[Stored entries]
Content starts

(* ===== verification/ProtobufStruct.v ===== *)
(** * Messages as structs and as bytes

    The messages of [Messages], a record each, in the memory of the protocol-buffer
    library: the members of the struct of [pg_query.pb-c.h] in their order, a string that
    is empty as [protobuf_c_empty_string], a repeated field as its [n_] and its block, the
    union as its case and the pointer.  [to_] makes the struct, [of_] reads it; reading a
    struct of another type than the code takes it for is [Undef].  The operands of a set
    operation are the structs without the union, which [of_node] reads too.  A struct
    that is made of a message is read back as it; so the library is a coding of
    messages in bytes, an instance of the class [Wire] that the entry points take. *)
From S2P Require Import Prelude Parse Messages ProtobufC ProtobufCDesc ProtobufCPack ProtobufCUnpack.
From S2P Require Import ProtobufTables.

Open Scope Z_scope.
Open Scope list_scope.

Abbreviation struct := (message Descriptor).
Abbreviation scell := (cell Descriptor).

(** ** Members *)

Definition c_str (s : string) : scell :=
  Str (match s with EmptyString => protobuf_c_empty_string | _ => heap_string s end).
Definition c_int (z : Z) : scell := Int z.
Definition c_bool (b : bool) : scell := Int (if b then 1 else 0).
Definition c_array {A} (elem : A -> struct) (l : list A) : scell :=
  Arr (match l with [] => None | _ => Some (map (fun x => Msg (Some (elem x))) l) end).
Definition c_count {A} (l : list A) : scell := Int (Z.of_nat (List.length l)).
Definition c_ptr {A} (elem : A -> struct) (p : option A) : scell := Msg (option_map elem p).

Definition r_str (c : scell) : outcome string :=
  match c with Str NULL_string => Undef | Str p => Ok (chars p) | _ => Undef end.
Definition r_int (c : scell) : outcome Z := get_int c.
Definition r_bool (c : scell) : outcome bool := let* z := get_int c in Ok (negb (z =? 0)).
Definition r_elem {A} (elem : struct -> outcome A) (c : scell) : outcome A :=
  match c with Msg (Some m) => elem m | _ => Undef end.
Definition r_array {A} (elem : struct -> outcome A) (count array : scell) : outcome (list A) :=
  let* n := get_int count in
  match array with
  | Arr None => if n =? 0 then Ok [] else Undef
  | Arr (Some l) => let* xs := mapo (r_elem elem) l in if n =? Z.of_nat (List.length xs) then Ok xs else Undef
  | _ => Undef
  end.
Definition r_ptr {A} (elem : struct -> outcome A) (c : scell) : outcome (option A) :=
  match c with Msg None => Ok None | Msg (Some m) => let* x := elem m in Ok (Some x) | _ => Undef end.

Content ends

Above are some records; copy exactly the lines from the one with "library: the members" through the one with "match c with Msg (Some", both included, and no others.

    library: the members of the struct of [pg_query.pb-c.h] in their order, a string that
    is empty as [protobuf_c_empty_string], a repeated field as its [n_] and its block, the
    union as its case and the pointer.  [to_] makes the struct, [of_] reads it; reading a
    struct of another type than the code takes it for is [Undef].  The operands of a set
    operation are the structs without the union, which [of_node] reads too.  A struct
    that is made of a message is read back as it; so the library is a coding of
    messages in bytes, an instance of the class [Wire] that the entry points take. *)
From S2P Require Import Prelude Parse Messages ProtobufC ProtobufCDesc ProtobufCPack ProtobufCUnpack.
From S2P Require Import ProtobufTables.

Open Scope Z_scope.
Open Scope list_scope.

Abbreviation struct := (message Descriptor).
Abbreviation scell := (cell Descriptor).

(** ** Members *)

Definition c_str (s : string) : scell :=
  Str (match s with EmptyString => protobuf_c_empty_string | _ => heap_string s end).
Definition c_int (z : Z) : scell := Int z.
Definition c_bool (b : bool) : scell := Int (if b then 1 else 0).
Definition c_array {A} (elem : A -> struct) (l : list A) : scell :=
  Arr (match l with [] => None | _ => Some (map (fun x => Msg (Some (elem x))) l) end).
Definition c_count {A} (l : list A) : scell := Int (Z.of_nat (List.length l)).
Definition c_ptr {A} (elem : A -> struct) (p : option A) : scell := Msg (option_map elem p).

Definition r_str (c : scell) : outcome string :=
  match c with Str NULL_string => Undef | Str p => Ok (chars p) | _ => Undef end.
Definition r_int (c : scell) : outcome Z := get_int c.
Definition r_bool (c : scell) : outcome bool := let* z := get_int c in Ok (negb (z =? 0)).
Definition r_elem {A} (elem : struct -> outcome A) (c : scell) : outcome A :=
  match c with Msg (Some m) => elem m | _ => Undef end.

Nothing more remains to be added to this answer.